___ Source data
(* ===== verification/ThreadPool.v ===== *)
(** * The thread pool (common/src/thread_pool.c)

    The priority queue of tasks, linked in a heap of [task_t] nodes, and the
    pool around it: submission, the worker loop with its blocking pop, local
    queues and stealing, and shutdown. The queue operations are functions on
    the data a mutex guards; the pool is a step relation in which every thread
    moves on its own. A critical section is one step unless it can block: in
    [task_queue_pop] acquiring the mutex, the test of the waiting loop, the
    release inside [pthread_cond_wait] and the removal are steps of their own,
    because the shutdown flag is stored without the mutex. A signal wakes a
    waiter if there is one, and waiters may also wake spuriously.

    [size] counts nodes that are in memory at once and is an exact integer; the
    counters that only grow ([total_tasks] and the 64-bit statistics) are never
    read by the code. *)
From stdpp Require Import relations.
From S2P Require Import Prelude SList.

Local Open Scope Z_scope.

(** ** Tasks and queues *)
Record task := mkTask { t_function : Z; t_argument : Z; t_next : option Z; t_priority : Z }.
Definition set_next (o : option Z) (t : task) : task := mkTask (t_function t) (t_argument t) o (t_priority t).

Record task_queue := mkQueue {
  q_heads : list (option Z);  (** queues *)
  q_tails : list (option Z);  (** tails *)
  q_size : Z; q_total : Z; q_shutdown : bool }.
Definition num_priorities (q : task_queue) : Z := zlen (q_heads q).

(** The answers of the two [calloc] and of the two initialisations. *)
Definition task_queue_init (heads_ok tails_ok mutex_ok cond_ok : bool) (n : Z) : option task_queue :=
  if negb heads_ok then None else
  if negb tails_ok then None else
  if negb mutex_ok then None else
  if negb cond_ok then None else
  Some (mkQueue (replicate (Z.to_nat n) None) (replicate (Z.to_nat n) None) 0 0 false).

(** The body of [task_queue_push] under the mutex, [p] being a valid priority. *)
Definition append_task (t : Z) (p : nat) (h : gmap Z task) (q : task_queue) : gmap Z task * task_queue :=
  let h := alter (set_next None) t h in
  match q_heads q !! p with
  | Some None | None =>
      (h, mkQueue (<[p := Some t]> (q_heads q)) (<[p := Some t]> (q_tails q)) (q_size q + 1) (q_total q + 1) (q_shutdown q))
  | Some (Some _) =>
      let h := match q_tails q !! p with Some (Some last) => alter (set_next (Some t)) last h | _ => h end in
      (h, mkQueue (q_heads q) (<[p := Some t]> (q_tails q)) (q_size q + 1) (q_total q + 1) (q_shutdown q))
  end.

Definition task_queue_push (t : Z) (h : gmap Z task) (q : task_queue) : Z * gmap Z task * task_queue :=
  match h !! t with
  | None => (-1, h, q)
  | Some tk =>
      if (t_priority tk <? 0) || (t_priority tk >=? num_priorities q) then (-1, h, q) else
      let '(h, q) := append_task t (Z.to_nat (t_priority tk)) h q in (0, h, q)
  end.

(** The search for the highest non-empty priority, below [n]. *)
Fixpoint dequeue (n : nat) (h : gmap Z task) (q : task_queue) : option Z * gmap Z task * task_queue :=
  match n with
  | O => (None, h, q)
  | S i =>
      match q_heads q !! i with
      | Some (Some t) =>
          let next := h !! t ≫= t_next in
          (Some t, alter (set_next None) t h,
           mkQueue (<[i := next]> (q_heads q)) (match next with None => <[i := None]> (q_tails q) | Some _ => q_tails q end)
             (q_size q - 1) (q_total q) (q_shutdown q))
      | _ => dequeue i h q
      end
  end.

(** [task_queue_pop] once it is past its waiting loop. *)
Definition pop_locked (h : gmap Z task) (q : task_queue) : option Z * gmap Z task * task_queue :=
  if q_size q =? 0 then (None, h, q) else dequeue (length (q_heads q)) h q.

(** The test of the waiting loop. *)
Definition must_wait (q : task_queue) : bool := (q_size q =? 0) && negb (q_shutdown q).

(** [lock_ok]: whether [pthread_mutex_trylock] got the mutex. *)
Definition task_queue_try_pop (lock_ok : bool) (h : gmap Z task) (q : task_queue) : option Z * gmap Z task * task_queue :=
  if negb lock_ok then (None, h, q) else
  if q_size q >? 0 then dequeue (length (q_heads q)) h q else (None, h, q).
______
Using the listing above, copy exactly the line that contains "q_heads : list", the line that contains "let h := alter (set_next None) t h in", and each line that falls between them.

Task output:
  q_heads : list (option Z);  (** queues *)
  q_tails : list (option Z);  (** tails *)
  q_size : Z; q_total : Z; q_shutdown : bool }.
Definition num_priorities (q : task_queue) : Z := zlen (q_heads q).

(** The answers of the two [calloc] and of the two initialisations. *)
Definition task_queue_init (heads_ok tails_ok mutex_ok cond_ok : bool) (n : Z) : option task_queue :=
  if negb heads_ok then None else
  if negb tails_ok then None else
  if negb mutex_ok then None else
  if negb cond_ok then None else
  Some (mkQueue (replicate (Z.to_nat n) None) (replicate (Z.to_nat n) None) 0 0 false).

(** The body of [task_queue_push] under the mutex, [p] being a valid priority. *)
Definition append_task (t : Z) (p : nat) (h : gmap Z task) (q : task_queue) : gmap Z task * task_queue :=
  let h := alter (set_next None) t h in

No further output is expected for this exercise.